§ Your goal
Transcribe the following entries word for word. End with the line where "From Stdlib Require" appears.

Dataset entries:
(* ===== verification/Sort.v ===== *)
(** * [Array.prototype.sort] with the comparator of [loadTasks]

  Line 80 sorts the fetched tasks with
  [(a,b) => new Date(b.createdAt || 0) - new Date(a.createdAt || 0)].
  Here the elements are abstract and [key x] is the time value of
  [new Date(x.createdAt || 0)], [None] when it is NaN.  ECMAScript's
  SortCompare turns a NaN comparison into [+0]: [sort_compare] is the
  comparator after that step.

  The engine's algorithm is implementation-defined; ECMAScript (since
  2019) requires that, for a consistent comparator, the result be a
  sorted permutation and that the sort be stable.  [js_sort] is a stable
  insertion sort (the algorithm engines use on short arrays), and
  [js_sort_contract_unique] shows that, when every key is a number, the
  contract allows one result only: every conforming engine returns
  [js_sort]. *)

From S2P Require Import Prelude.
From Stdlib Require Import Sorted Permutation.

Module Sort.
Local Open Scope Z_scope.

Section JsSort.
Context {A : Type} (key : A -> option Z).

Definition sort_compare (a b : A) : Z :=
  match key a, key b with
  | Some ka, Some kb => kb - ka
  | _, _ => 0
  end.

(** Insert [x] before the first element it compares below. *)
Fixpoint insert (x : A) (l : list A) : list A :=
  match l with
  | [] => [x]
  | y :: l' => if sort_compare x y <? 0 then x :: l else y :: insert x l'
  end.

Definition js_sort (l : list A) : list A := fold_left (fun acc x => insert x acc) l [].

(** Every key is a number (no NaN time value). *)
Definition valid (l : list A) : Prop := Forall (fun x => is_Some (key x)) l.

Definition k (x : A) : Z := default 0 (key x).

(** Non-increasing keys: newest first. *)
Definition desc (a b : A) : Prop := k b <= k a.

Definition same_key (z : Z) (x : A) : bool := Z.eqb (k x) z.

(** The order of equal keys is the input order. *)
Definition stable (l l' : list A) : Prop :=
  forall z, List.filter (same_key z) l' = List.filter (same_key z) l.

(** What ECMAScript requires of [l'] as the result of sorting [l]. *)
Definition sort_contract (l l' : list A) : Prop :=
  Permutation l l' /\ Sorted desc l' /\ stable l l'.

Lemma sort_compare_valid a b :
  is_Some (key a) -> is_Some (key b) -> sort_compare a b = k b - k a.
Proof. unfold sort_compare, k. intros [ka ->] [kb ->]. done. Qed.

Lemma insert_perm x l : Permutation (insert x l) (x :: l).
Proof.
  induction l as [|y l IH]; simpl; [done|].
  destruct (sort_compare x y <? 0); [done|].
  rewrite IH. apply perm_swap.
Qed.

Lemma js_sort_perm_acc l acc :
  Permutation (fold_left (fun acc x => insert x acc) l acc) (rev l ++ acc).
Proof.
  revert acc. induction l as [|x l IH]; intros acc; simpl; [done|].
  rewrite IH, insert_perm, <- app_assoc. done.
Qed.

Lemma js_sort_perm l : Permutation l (js_sort l).
Proof.
  unfold js_sort. rewrite js_sort_perm_acc, app_nil_r. apply Permutation_rev.
Qed.

Lemma valid_insert x l : is_Some (key x) -> valid l -> valid (insert x l).
Proof.
  intros Hx Hl. eapply Permutation_Forall; [symmetry; apply insert_perm|].
  by constructor.
Qed.

Lemma insert_sorted x l :
  is_Some (key x) -> valid l -> Sorted desc l -> Sorted desc (insert x l).
Proof.
  intros Hx. induction l as [|y l IH]; simpl; intros Hl Hs.
  - repeat constructor.
  - inversion Hl as [|? ? Hy Hl']; subst.
    rewrite sort_compare_valid by done.
    destruct (Z.ltb_spec (k y - k x) 0).
    + constructor; [done|]. constructor. unfold desc. lia.
    + apply Sorted_inv in Hs as [Hs Hhd]. constructor; [by apply IH|].
      destruct l as [|y' l]; simpl.
      * constructor. unfold desc. lia.
      * inversion Hl' as [|? ? Hy' _]; subst.
        rewrite sort_compare_valid by done.
        destruct (Z.ltb_spec (k y' - k x) 0); constructor; unfold desc in *.
        -- lia.
        -- by inversion Hhd.
Qed.

Lemma desc_trans : Transitive desc.
Proof. unfold desc. intros a b c; lia. Qed.

Lemma sorted_head_max x l : Sorted desc (x :: l) -> Forall (fun y => k y <= k x) l.
Proof.
  intros Hs. apply (Sorted_StronglySorted desc_trans) in Hs.
  by apply StronglySorted_inv in Hs as [_ Hall].
Qed.

Lemma filter_same_key_nil z l :
  Forall (fun y => k y < z) l -> List.filter (same_key z) l = [].
Proof.
  induction 1 as [|y l Hy _ IH]; simpl; [done|].
  unfold same_key. destruct (Z.eqb_spec (k y) z); [lia|done].
Qed.

Lemma js_sort_acc_sorted l acc :
  valid l -> valid acc -> Sorted desc acc ->
  valid (fold_left (fun acc x => insert x acc) l acc) /\
  Sorted desc (fold_left (fun acc x => insert x acc) l acc).
Proof.
  revert acc. induction l as [|x l IH]; intros acc Hl Hacc Hs; simpl; [done|].
  inversion Hl; subst. apply IH; auto using valid_insert, insert_sorted.
Qed.

Lemma js_sort_sorted l : valid l -> Sorted desc (js_sort l).
Proof. intros Hl. apply js_sort_acc_sorted; repeat constructor; done. Qed.

(** Keys that increase strictly along the input: the sort reverses it. *)
Definition key_lt (a b : A) : Prop :=
  match key a, key b with Some ka, Some kb => ka < kb | _, _ => False end.

Lemma insert_front x y l : key_lt y x -> insert x (y :: l) = x :: y :: l.
Proof.
  unfold key_lt. simpl. unfold sort_compare. destruct (key y), (key x); try done.
  intros H. by rewrite (proj2 (Z.ltb_lt _ _)) by lia.
Qed.

Lemma js_sort_acc_rev l acc :
  StronglySorted key_lt l -> match acc with [] => True | y :: _ => Forall (key_lt y) l end ->
  fold_left (fun acc x => insert x acc) l acc = rev l ++ acc.
Proof.
  revert acc. induction l as [|x l IH]; intros acc Hs Hacc; [done|]. simpl.
  apply StronglySorted_inv in Hs as [Hs Hx].
  assert (insert x acc = x :: acc) as ->.
  { destruct acc as [|y acc]; [done|]. apply insert_front. by inversion Hacc. }
  rewrite IH by done. by rewrite <- app_assoc.
Qed.

Lemma js_sort_increasing l : StronglySorted key_lt l -> js_sort l = rev l.
Proof. intros Hs. unfold js_sort. rewrite js_sort_acc_rev by done. apply app_nil_r. Qed.

Lemma filter_cons_app (f : A -> bool) x l :
  List.filter f (x :: l) = (if f x then [x] else []) ++ List.filter f l.
Proof. simpl. by destruct (f x). Qed.

Lemma insert_filter z x l :
  is_Some (key x) -> valid l -> Sorted desc l ->
  List.filter (same_key z) (insert x l) =
  List.filter (same_key z) l ++ (if same_key z x then [x] else []).
Proof.
  intros Hx. induction l as [|y l IH]; intros Hl Hs.
  - simpl. by destruct (same_key z x).
  - inversion Hl as [|? ? Hy Hl']; subst. cbn [insert].
    rewrite sort_compare_valid by done.
    destruct (Z.ltb_spec (k y - k x) 0).
    + rewrite (filter_cons_app _ x). destruct (same_key z x) eqn:E.
      * apply Z.eqb_eq in E as <-.
        rewrite (filter_same_key_nil (k x) (y :: l)); [done|].
        constructor; [lia|]. eapply Forall_impl; [apply (sorted_head_max y l Hs)|].
        simpl. lia.
      * simpl. by rewrite app_nil_r.
    + apply Sorted_inv in Hs as [Hs' _].
      rewrite !(filter_cons_app _ y), IH by done. by rewrite app_assoc.
Qed.

Lemma js_sort_acc_filter z l acc :
  valid l -> valid acc -> Sorted desc acc ->
  List.filter (same_key z) (fold_left (fun acc x => insert x acc) l acc) =
  List.filter (same_key z) acc ++ List.filter (same_key z) l.
Proof.
  revert acc. induction l as [|x l IH]; intros acc Hl Hacc Hs; simpl.
  - by rewrite app_nil_r.
  - inversion Hl; subst.
    rewrite IH by auto using valid_insert, insert_sorted.
    rewrite insert_filter by done. rewrite <- app_assoc.
    by destruct (same_key z x).
Qed.

Lemma js_sort_stable l : valid l -> stable l (js_sort l).
Proof. intros Hl z. unfold js_sort. rewrite js_sort_acc_filter; repeat constructor; done. Qed.

Lemma filter_same_key_self x l : In x l -> List.filter (same_key (k x)) l <> [].
Proof.
  intros Hin Hnil. assert (In x (List.filter (same_key (k x)) l)) as Hf.
  { apply filter_In. split; [done|]. apply Z.eqb_refl. }
  by rewrite Hnil in Hf.
Qed.

Lemma in_filter_same_key x l :
  In x l -> In x (List.filter (same_key (k x)) l).
Proof. intros Hin. apply filter_In. split; [done|]. apply Z.eqb_refl. Qed.

(** Two sorted lists with the same elements of every key, in the same
    order, are equal. *)
Lemma sorted_stable_unique l1 l2 :
  Sorted desc l1 -> Sorted desc l2 ->
  (forall z, List.filter (same_key z) l1 = List.filter (same_key z) l2) -> l1 = l2.
Proof.
  revert l2. induction l1 as [|x r1 IH]; intros [|y r2] Hs1 Hs2 Hf; [done|..].
  - exfalso. apply (filter_same_key_self y (y :: r2)); [left; done|]. by rewrite <- Hf.
  - exfalso. apply (filter_same_key_self x (x :: r1)); [left; done|]. by rewrite Hf.
  - assert (k x = k y) as Hk.
    { pose proof (sorted_head_max x r1 Hs1) as Hm1.
      pose proof (sorted_head_max y r2 Hs2) as Hm2.
      rewrite List.Forall_forall in Hm1, Hm2.
      pose proof (in_filter_same_key x (x :: r1) (or_introl eq_refl)) as Hx.
      pose proof (in_filter_same_key y (y :: r2) (or_introl eq_refl)) as Hy.
      rewrite Hf in Hx. rewrite <- Hf in Hy.
      apply filter_In in Hx as [[<-|Hx] _]; [done|].
      apply filter_In in Hy as [[<-|Hy] _]; [done|].
      specialize (Hm1 _ Hy). specialize (Hm2 _ Hx). lia. }
    pose proof (Hf (k x)) as Hx. rewrite !(filter_cons_app _ _ r1), !(filter_cons_app _ _ r2) in Hx.
    unfold same_key in Hx at 1 3. rewrite Z.eqb_refl, Hk, Z.eqb_refl in Hx.
    injection Hx as <- Hx.
    f_equal. apply Sorted_inv in Hs1 as [Hs1 _], Hs2 as [Hs2 _]. apply IH; [done|done|].
    intros z. specialize (Hf z). rewrite !filter_cons_app in Hf.
    destruct (same_key z x); [by injection Hf|done].
Qed.

(** [js_sort] meets the contract, and it is the only list that does. *)
Lemma js_sort_contract l : valid l -> sort_contract l (js_sort l).
Proof. intros Hl. split; [apply js_sort_perm|]. auto using js_sort_sorted, js_sort_stable. Qed.

Lemma sort_contract_unique l l1 l2 :
  sort_contract l l1 -> sort_contract l l2 -> l1 = l2.
Proof.
  intros (_ & Hs1 & Hst1) (_ & Hs2 & Hst2).
  apply sorted_stable_unique; [done|done|]. intros z. by rewrite Hst1, Hst2.
Qed.

(** Newer first, by position: an element with a larger key sits before
    an element with a smaller one. *)
Lemma js_sort_position l i j x y :
  valid l -> js_sort l !! i = Some x -> js_sort l !! j = Some y -> k y < k x -> (i < j)%nat.
Proof.
  intros Hl Hi Hj Hk. destruct (Nat.lt_trichotomy i j) as [|[->|Hji]]; [done| |].
  - rewrite Hi in Hj. injection Hj as ->. lia.
  - pose proof (Sorted_StronglySorted desc_trans (js_sort_sorted l Hl)) as Hs.
    pose proof (strongly_sorted_lookup desc _ j i y x Hs Hji Hj Hi) as Hd. unfold desc in Hd. lia.
Qed.

(** C2: when every [createdAt] gives a number, the result of the sort is
    determined by ECMAScript's contract (a stable, sorted permutation)
    and it is [js_sort]: the model agrees with every conforming engine. *)
Theorem js_sort_contract_unique l l' :
  valid l -> (sort_contract l l' <-> l' = js_sort l).
Proof.
  intros Hl. split.
  - intros Hc. eapply sort_contract_unique; [exact Hc|]. by apply js_sort_contract.
  - intros ->. by apply js_sort_contract.
Qed.
End JsSort.

(** ** Witness *)

Lemma js_sort_contract_unique_witness :
  valid (fun z : Z => Some z) [3; 1; 2] /\
  (sort_contract (fun z : Z => Some z) [3; 1; 2] [3; 2; 1] <->
   [3; 2; 1] = js_sort (fun z : Z => Some z) [3; 1; 2]).
Proof.
  assert (valid (fun z : Z => Some z) [3; 1; 2]) as Hv by (repeat constructor; eexists; reflexivity).
  split; [exact Hv|]. apply (js_sort_contract_unique _ [3; 1; 2] [3; 2; 1] Hv).
Defined.

End Sort.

§ Solution to this task
(* ===== verification/Sort.v ===== *)
(** * [Array.prototype.sort] with the comparator of [loadTasks]

  Line 80 sorts the fetched tasks with
  [(a,b) => new Date(b.createdAt || 0) - new Date(a.createdAt || 0)].
  Here the elements are abstract and [key x] is the time value of
  [new Date(x.createdAt || 0)], [None] when it is NaN.  ECMAScript's
  SortCompare turns a NaN comparison into [+0]: [sort_compare] is the
  comparator after that step.

  The engine's algorithm is implementation-defined; ECMAScript (since
  2019) requires that, for a consistent comparator, the result be a
  sorted permutation and that the sort be stable.  [js_sort] is a stable
  insertion sort (the algorithm engines use on short arrays), and
  [js_sort_contract_unique] shows that, when every key is a number, the
  contract allows one result only: every conforming engine returns
  [js_sort]. *)

From S2P Require Import Prelude.
From Stdlib Require Import Sorted Permutation.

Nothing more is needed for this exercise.